A contragosto de sua razão retorna então a crença antiga abandonada na juventude. Essa crença não é aquela dos teólogos russos e nem da igreja russa. Essa crença é mística, interior. É crença observada no estoicismo da gente simples e não no epicurismo dos ricos. Essa é a verdadeira existência. Ainda a contragosto de sua razão começa a rezar. Não vê resultado nisso. O sentimento de desespero assalta novamente. Mas usa a mesma razão para entender onde há a inconsistência que o faz desistir de se unir diretamente a Deus. Não crer é desejar o tiro na cabeça. Crer é querer viver, é a vida autêntica.

Não sem dúvidas que o assaltam, Leon vai se paziguando. A resposta que procurava acerca do significado da vida tem resposta na fé. Na fé que a gente simples lhe ensinou. Essa é a fé verdadeira.

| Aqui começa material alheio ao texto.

(** Where a worker is in [_drain_outbox]: it has the event; it has seen that
    the projection is behind; it has projected; [_project_event] returned. *)
Inductive phase : Type := Holding | Behind | Projected | Finished.
Record system := {
  sy_outbox : outbox;
  log : list event;
  held : gmap string (event * phase);
}.
Definition initial : system := {| sy_outbox := empty_outbox; log := []; held := ∅ |}.
Definition on_outbox (s : outbox) (sy : system) : system :=
  {| sy_outbox := s; log := log sy; held := held sy |}.
Definition now_holds (w : string) (x : event * phase) (sy : system) : system :=
  {| sy_outbox := sy_outbox sy; log := log sy; held := <[w := x]> (held sy) |}.
Definition lets_go (w : string) (sy : system) : system :=
  {| sy_outbox := sy_outbox sy; log := log sy; held := delete w (held sy) |}.
Definition logs (e : event) (sy : system) : system :=
  {| sy_outbox := sy_outbox sy; log := log sy ++ [e]; held := held sy |}.
Definition mark_of (s : outbox) (e : event) : option watermark :=
  get_projection_watermark s (aggregate e) PROJECTION.
Definition advanced (e : event) (now : Z) (s : outbox) : outbox :=
  (advance_projection_watermark (aggregate e) (aggregate_version e) (event_id e) now PROJECTION s).1.

Inductive sys_step : system -> system -> Prop :=
| st_append d now id sy :
    sys_step sy (on_outbox (append_outbox_event d now id (sy_outbox sy)).1 sy)
| st_claim w now vis t s e sy :
    claim_outbox_event w now vis t (sy_outbox sy) = (s, Ok (Some e)) ->
    sys_step sy (now_holds w (e, Holding) (on_outbox s sy))
| st_skip w e sy :
    held sy !! w = Some (e, Holding) -> str_in (event_type e) EVENT_TYPES = true ->
    behind (mark_of (sy_outbox sy) e) (aggregate_version e) = false ->
    sys_step sy (now_holds w (e, Finished) sy)
| st_look w e sy :
    held sy !! w = Some (e, Holding) -> str_in (event_type e) EVENT_TYPES = true ->
    behind (mark_of (sy_outbox sy) e) (aggregate_version e) = true ->
    sys_step sy (now_holds w (e, Behind) sy)
| st_project w e sy :
    held sy !! w = Some (e, Behind) -> sys_step sy (now_holds w (e, Projected) (logs e sy))
| st_advance w e now sy :
    held sy !! w = Some (e, Projected) ->
    behind (mark_of (advanced e now (sy_outbox sy)) e) (aggregate_version e) = false ->
    sys_step sy (now_holds w (e, Finished) (on_outbox (advanced e now (sy_outbox sy)) sy))
| st_complete w e now sy :
    held sy !! w = Some (e, Finished) ->
    sys_step sy (lets_go w (on_outbox (complete_outbox_event (event_id e) (ev_tenant e) w now
                                         (sy_outbox sy)).1 sy))
| st_fail w e ph now why delay sy :
    held sy !! w = Some (e, ph) ->
    sys_step sy (lets_go w (on_outbox (fail_outbox_event (event_id e) (ev_tenant e) w now why delay
                                         (sy_outbox sy)).1 sy))
| st_crash w sy : sys_step sy (lets_go w sy).

(** ** What completed events have behind them *)

Definition logged (l : list event) (e : event) : Prop := exists x, x ∈ l /\ identity x = identity e.

Record coherent (sy : system) : Prop := {
  co_order : well_ordered (events (sy_outbox sy));
  co_marks : forall a m, get_projection_watermark (sy_outbox sy) a PROJECTION = Some m ->
    (forall e, e ∈ events (sy_outbox sy) -> aggregate e = a ->
       aggregate_version e <= projected_version m -> logged (log sy) e)
    /\ exists e, e ∈ events (sy_outbox sy) /\ aggregate e = a /\ aggregate_version e = projected_version m;
  co_completed : forall e, e ∈ events (sy_outbox sy) -> ev_status e = completed_ev -> logged (log sy) e;
  co_held : forall w e ph, held sy !! w = Some (e, ph) ->
    (exists x, x ∈ events (sy_outbox sy) /\ identity x = identity e /\ 0 < attempts x)
    /\ (ph = Projected \/ ph = Finished -> logged (log sy) e);
}.

Lemma logged_same l e x : identity x = identity e -> logged l e -> logged l x.
Proof. intros E (y & Hy & Hyx). exists y. split; [done|congruence]. Qed.
Lemma logged_more l l' e : logged l e -> logged (l ++ l') e.
Proof. intros (y & Hy & Hye). exists y. split; [apply elem_of_app; by left|done]. Qed.

(** How the rows move in one call: identities stay, an event completes only
    as allowed, new events come after those of their aggregate. *)
Record moves (may_complete : event -> Prop) (l l' : list event) : Prop := {
  mv_forth : forall e, e ∈ l ->
    exists e', e' ∈ l' /\ identity e' = identity e /\ attempts e <= attempts e';
  mv_back : forall e', e' ∈ l' ->
    (exists e, e ∈ l /\ identity e' = identity e
       /\ (ev_status e' = completed_ev -> ev_status e = completed_ev \/ may_complete e))
    \/ ev_status e' = pending
       /\ forall x, x ∈ l -> aggregate x = aggregate e' -> aggregate_version x < aggregate_version e';
}.

Lemma moves_refl P l : moves P l l.
Proof. constructor; [eauto with lia|]. intros e He. left. exists e. tauto. Qed.

Lemma moves_update (P : event -> Prop) p f l :
  (forall e, identity (f e) = identity e) -> (forall e, attempts e <= attempts (f e)) ->
  (forall e, e ∈ l -> p e = true -> ev_status (f e) = completed_ev -> P e) ->
  moves P l (update_where p f l).
Proof.
  intros Hi Ha Hc. constructor.
  - intros e He. exists (if p e then f e else e). split; [apply elem_of_update; by exists e|].
    destruct (p e); [by split|]. split; [done|lia].
  - intros e' (e & He & ->)%elem_of_update. left. exists e. split; [done|].
    destruct (p e) eqn:E; [|tauto]. split; [done|]. right. by apply Hc.
Qed.

Lemma moves_append P d now id s :
  well_ordered (events s) -> moves P (events s) (events (append_outbox_event d now id s).1).
Proof.
  intros Hl. pose proof (append_well_ordered d now id s Hl) as Hl'.
  destruct (append_cases d now id s Hl) as [->|[E _]]; [apply moves_refl|].
  rewrite E in *. simpl. constructor.
  - intros y Hy. exists y. split; [apply elem_of_app; by left|]. split; [done|lia].
  - intros y [Hy| ->%list_elem_of_singleton]%elem_of_app; [left; exists y; tauto|]. right.
    split; [done|]. intros x Hx Ha. by apply (appended_last d now id s).
Qed.

Lemma moves_claim P w now vis t s :
  well_ordered (events s) -> moves P (events s) (events (claim_outbox_event w now vis t s).1).
Proof.
  intros Hl. destruct (claim_cases w now vis t s Hl) as [->|(row & _ & _ & ->)]; [apply moves_refl|].
  apply moves_update; [done|simpl; lia|]. by intros e _ _ ?.
Qed.

Lemma moves_complete (P : event -> Prop) id t w now s :
  (forall e, e ∈ events s -> is_event id t e = true -> P e) ->
  moves P (events s) (events (complete_outbox_event id t w now s).1).
Proof.
  intros HP. unfold complete_outbox_event. destruct (List.find _ _) as [row|]; [|apply moves_refl].
  destruct (has_ev_status _ _); [apply moves_refl|]. apply moves_update; [done|simpl; lia|].
  intros e He Hp _. apply andb_true_iff in Hp as [Hp _]. by apply HP.
Qed.

Lemma moves_fail P id t w now why delay s :
  moves P (events s) (events (fail_outbox_event id t w now why delay s).1).
Proof.
  unfold fail_outbox_event. destruct (List.find _ _) as [row|]; [|apply moves_refl].
  apply moves_update; [done|simpl; lia|]. intros e _ _. simpl. by case_match.
Qed.

(** A call that moves the rows and leaves the watermarks alone. *)
Lemma coherent_moves s' sy :
  watermarks s' = watermarks (sy_outbox sy) -> well_ordered (events s') ->
  moves (logged (log sy)) (events (sy_outbox sy)) (events s') ->
  coherent sy -> coherent (on_outbox s' sy).
Proof.
  intros Hw Hl [Hf Hb] [Ho Hm Hc Hh]. constructor; simpl; [done|..].
  - intros a m Ha. unfold get_projection_watermark in Ha. rewrite Hw in Ha.
    destruct (Hm a m Ha) as (Hall & e0 & He0 & Ha0 & Hv0). split.
    + intros e' He' Hae Hv. destruct (Hb e' He') as [(e & He & Hid & _)|[_ Hnew]].
      * apply (logged_same _ e); [done|]. apply identity_parts in Hid as (_ & Hag & Hve & _).
        apply Hall; [done|congruence|lia].
      * specialize (Hnew e0 He0). rewrite Ha0, Hae in Hnew. specialize (Hnew eq_refl). lia.
    + destruct (Hf e0 He0) as (e' & He' & Hid & _). exists e'. split; [done|].
      apply identity_parts in Hid as (_ & Hag & Hve & _). split; congruence.
  - intros e' He' Hst. destruct (Hb e' He') as [(e & He & Hid & Hcomp)|[Hp _]]; [|congruence].
    apply (logged_same _ e); [done|]. destruct (Hcomp Hst) as [Hs|Hs]; [by apply Hc|done].
  - intros w e ph Hhe. destruct (Hh w e ph Hhe) as ((x & Hx & Hid & Hn) & Hlog). split; [|done].
    destruct (Hf x Hx) as (x' & Hx' & Hid' & Hn'). exists x'. split; [done|]. split; [congruence|lia].
Qed.

Lemma coherent_holds w e ph sy :
  (exists x, x ∈ events (sy_outbox sy) /\ identity x = identity e /\ 0 < attempts x) ->
  (ph = Projected \/ ph = Finished -> logged (log sy) e) ->
  coherent sy -> coherent (now_holds w (e, ph) sy).
Proof.
  intros Hx Hlog [Ho Hm Hc Hh]. constructor; simpl; try done.
  intros w' e' ph'. rewrite lookup_insert. case_decide; [|by apply Hh]. by intros [= <- <-].
Qed.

Esforça-se para se harmonizar com a igreja ortodoxa russa. Mas todo o aparato externo só o força a repulsa. O caminho que quer seguir, a igreja interpreta como herege. Na verdade, as outras cristandades acham a igreja ortodoxa russa herege. Tenta entender a babel doutrinária doutras fés cristãs. Uma reconciliação é em vão. A fé do povo que faz a roda da vida girar é que autêntica. A leitura da vida de Macário, mártires e outros argonautas do mundo interior é mais vivo do que doutrinas que insultam a razão do homem que pensa. O finito perde-se no finito.  

Li “Uma confissão” pela tradução de Rubens Figueiredo formado em língua russa. Sua introdução da presente obra é acuidada e de interesse a estudiosos da literatura.